### Work order
Look through the data that follows and copy each line with the string "None".
* * * * *
(** The body of [for (const stats of sortedStats)]. *)
Definition accumulate (totalStats : Totals) (stats : TradeStats) : Totals :=
  {| t_totalTrades := totalStats.(t_totalTrades) + stats.(totalTrades);
     t_winTrades := totalStats.(t_winTrades) + stats.(winTrades);
     t_lossTrades := totalStats.(t_lossTrades) + stats.(lossTrades);
     t_totalPnl := add totalStats.(t_totalPnl) stats.(totalPnl);
     t_totalFees := add totalStats.(t_totalFees) stats.(totalFees);
     t_netPnl := add totalStats.(t_netPnl) stats.(netPnl);
     t_avgWin := totalStats.(t_avgWin);
     t_avgLoss := totalStats.(t_avgLoss);
     t_largestWin :=
       if gt stats.(largestWin) totalStats.(t_largestWin) then stats.(largestWin)
       else totalStats.(t_largestWin);
     t_largestLoss :=
       if gt (abs stats.(largestLoss)) (abs totalStats.(t_largestLoss))
       then stats.(largestLoss) else totalStats.(t_largestLoss);
     t_longTrades := totalStats.(t_longTrades) + stats.(longTrades);
     t_shortTrades := totalStats.(t_shortTrades) + stats.(shortTrades) |}.

(** The body of the third scan of the rows, on the pair
    [(totalWinPnl, totalLossPnl)]. *)
Definition sumsBody (acc : number * number) (trade : Row.t) : number * number :=
  let '(totalWinPnl, totalLossPnl) := acc in
  let pnl := pnlOf trade in
  if gt pnl winThreshold then (add totalWinPnl pnl, totalLossPnl)
  else if lt pnl lossThreshold then (totalWinPnl, add totalLossPnl (abs pnl))
  else acc.

Definition winLossSums (rows : list Row.t) : number * number :=
  fold_left sumsBody rows (zero, zero).

Definition withAverages (totalStats : Totals) (sums : number * number) : Totals :=
  {| t_totalTrades := totalStats.(t_totalTrades);
     t_winTrades := totalStats.(t_winTrades);
     t_lossTrades := totalStats.(t_lossTrades);
     t_totalPnl := totalStats.(t_totalPnl);
     t_totalFees := totalStats.(t_totalFees);
     t_netPnl := totalStats.(t_netPnl);
     t_avgWin := averageOf (fst sums) totalStats.(t_winTrades);
     t_avgLoss := averageOf (snd sums) totalStats.(t_lossTrades);
     t_largestWin := totalStats.(t_largestWin);
     t_largestLoss := totalStats.(t_largestLoss);
     t_longTrades := totalStats.(t_longTrades);
     t_shortTrades := totalStats.(t_shortTrades) |}.

(** [total > 0 ? (sortedStats.reduce((sum, s) => sum + (rate(s) * count(s) / 100), 0) / total) * 100 : 0] *)
Definition weightedRate (rate : TradeStats -> number) (count : TradeStats -> nat)
    (sortedStats : list TradeStats) (total : nat) : number :=
  if Nat.ltb 0 total then
    mul (div (fold_left
                (fun sum s => add sum (div (mul (rate s) (ofNat (count s))) (Fin 100)))
                sortedStats zero)
             (ofNat total))
        (Fin 100)
  else zero.

(** What the script prints, before formatting. *)
Record Report : Type := mkReport {
  sortedStats : list TradeStats;
  totalStats : Totals;
  overallWinRate : number;
  overallProfitFactor : number;
  overallLongWinRate : number;
  overallShortWinRate : number;
}.

(** Everything after the scans of the rows. *)
Definition summarize (finished : list TradeStats) (sums : number * number)
  : Report :=
  let sortedStats := JsArray.sort byNetPnl finished in
  let totalStats :=
    withAverages (fold_left accumulate sortedStats initTotals) sums in
  {| sortedStats := sortedStats;
     totalStats := totalStats;
     overallWinRate := percentOf totalStats.(t_winTrades) totalStats.(t_totalTrades);
     overallProfitFactor := ratioOf totalStats.(t_avgWin) totalStats.(t_avgLoss);
     overallLongWinRate :=
       weightedRate longWinRate longTrades sortedStats totalStats.(t_longTrades);
     overallShortWinRate :=
       weightedRate shortWinRate shortTrades sortedStats totalStats.(t_shortTrades) |}.

(** [analyzeTrades], as a function of the rows the query returns; [None]
    is the early return on an empty result. *)
Definition analyzeTrades (rows : list Row.t) : option Report :=
  match rows with
  | [] => None
  | _ =>
      Some (summarize (secondLoop rows (firstLoop rows)) (winLossSums rows))
  end.

(** ** Counting the rows a run examines *)

(** A [for ... of] loop over [xs]: the state it ends in, and one more
    examined element per iteration. *)
Definition forOf (S A : Type) (body : S -> A -> S) (xs : list A)
    (init : S) (examined : nat) : S * nat :=
  (fold_left body xs init, examined + List.length xs).

(** The second loop with its inner re-scan counted. *)
Fixpoint secondLoopCounted (rows : list Row.t) (entries : list TradeStats)
    (examined : nat) : list TradeStats * nat :=
  match entries with
  | [] => ([], examined)
  | stats :: rest =>
      let '(wins, examined) :=
        forOf (winsBody stats.(symbol)) rows (0, 0) examined in
      let '(finished, examined) := secondLoopCounted rows rest examined in
      (derive wins stats :: finished, examined)
  end.

(** [analyzeTrades] together with the number of times a row of the
    query result is examined by one of its loops. *)
Definition analyzeTradesCounted (rows : list Row.t) : option Report * nat :=
  match rows with
  | [] => (None, 0)
  | _ =>
      let '(symbolStats, examined) :=
        forOf step rows (JsMap.empty TradeStats) 0 in
      let '(finished, examined) :=
        secondLoopCounted rows (JsMap.values symbolStats) examined in
      let '(sums, examined) := forOf sumsBody rows (zero, zero) examined in
      (Some (summarize finished sums), examined)
  end.

(** ** A single-pass aggregation keyed by symbol and side *)

(** The reference the design asks for: one scan of the rows keeps, per
    symbol, the running entry and the winning trades per side, and the
    overall win and loss sums. *)
Record Keyed : Type := mkKeyed {
  entry : TradeStats;
  longWins : nat;
  shortWins : nat;
}.

Definition keyedUpdate (trade : Row.t) (k : Keyed) : Keyed :=
  let isWin := gt (pnlOf trade) winThreshold in
  {| entry := update (Row.side trade) (pnlOf trade) (feeOf trade) k.(entry);
     longWins :=
       if (isWin && String.eqb (Row.side trade) "long")%bool
       then S k.(longWins) else k.(longWins);
     shortWins :=
       if (isWin && String.eqb (Row.side trade) "short")%bool
       then S k.(shortWins) else k.(shortWins) |}.

Definition singlePassStep (acc : JsMap.t Keyed * (number * number))
    (trade : Row.t) : JsMap.t Keyed * (number * number) :=
  let '(m, sums) := acc in
  let symbol := Row.symbol trade in
  let k :=
    match JsMap.get m symbol with
    | Some k => k
    | None => {| entry := initStats symbol; longWins := 0; shortWins := 0 |}
    end in
  (JsMap.set m symbol (keyedUpdate trade k), sumsBody sums trade).

Definition singlePass (rows : list Row.t) : option Report :=
  match rows with
  | [] => None
  | _ =>
      let '(m, sums) :=
        fold_left singlePassStep rows (JsMap.empty Keyed, (zero, zero)) in
      Some (summarize
              (map (fun k => derive (k.(longWins), k.(shortWins)) k.(entry))
                   (JsMap.values m))
              sums)
  end.

End AnalyzeTrades.

(* ================================================================== *)
(** * The position consistency check (exchange vs database) *)
(* ================================================================== *)

Module CheckConsistency.

Inductive Side : Type := long | short.

Definition Side_eqb (a b : Side) : bool :=
  match a, b with
  | long, long | short, short => true
  | _, _ => false
  end.

Module ExchangePosition.
Record t : Type := mk {
  symbol : string;
  size : number;
  side : Side;
  entryPrice : number;
  markPrice : number;
  leverage : number;
  unrealizedPnl : number;
}.
End ExchangePosition.

Module DbPosition.
Record t : Type := mk {
  symbol : string;
  quantity : number;
  entryPrice : number;
  currentPrice : number;
  leverage : number;
  side : Side;
  openedAt : string;
}.
End DbPosition.

Definition QUANTITY_EPS : number := Fin (1 # 10000).

(** [parseNumber]: [Number.parseFloat(String(value ?? "0"))], and [0]
    unless that is finite. *)
Definition parseNumber (value : Value) : number :=
  let parsed :=
    parseFloatV (match value with
                 | VNull | VUndefined => VText "0"
                 | _ => value
                 end) in
  if isFinite parsed then parsed else zero.

(** ** Step 1: the positions the exchange reports *)

(** An element of [exchangeClient.getPositions()]: the fields read. *)
Module RawPosition.
Record t : Type := mk {
  size : Value;
  contract : string;
  entryPrice : Value;
  markPrice : Value;
  leverage : Value;
  unrealisedPnl : Value;
}.
End RawPosition.

Fixpoint dropChars (n : nat) (s : string) : string :=
  match n, s with
  | S n', String _ r => dropChars n' r
  | _, _ => s
  end.

(** [s.replace(pattern, "")] with a string pattern: the first occurrence
    is removed. *)
Fixpoint removeFirst (pattern s : string) : string :=
  if String.prefix pattern s then dropChars (String.length pattern) s
  else match s with
       | String c r => String c (removeFirst pattern r)
       | EmptyString => EmptyString
       end.

Definition toExchangePosition (pos : RawPosition.t) : option ExchangePosition.t :=
  let size := parseNumber (RawPosition.size pos) in
  if negb (truthy size) then None
  else
    let symbol := removeFirst "_USDT" (RawPosition.contract pos) in
    if String.eqb symbol "" then None
    else Some
      {| ExchangePosition.symbol := symbol;
         ExchangePosition.size := size;
         ExchangePosition.side := if gt size zero then long else short;
         ExchangePosition.entryPrice := parseNumber (RawPosition.entryPrice pos);
         ExchangePosition.markPrice := parseNumber (RawPosition.markPrice pos);
         ExchangePosition.leverage := trunc (parseNumber (RawPosition.leverage pos));
         ExchangePosition.unrealizedPnl :=
           parseNumber (RawPosition.unrealisedPnl pos) |}.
* * * * *
### Your solution
(** [analyzeTrades], as a function of the rows the query returns; [None]
  | [] => None
  | [] => (None, 0)
    | None => {| entry := initStats symbol; longWins := 0; shortWins := 0 |}
  | [] => None
  if negb (truthy size) then None
    if String.eqb symbol "" then None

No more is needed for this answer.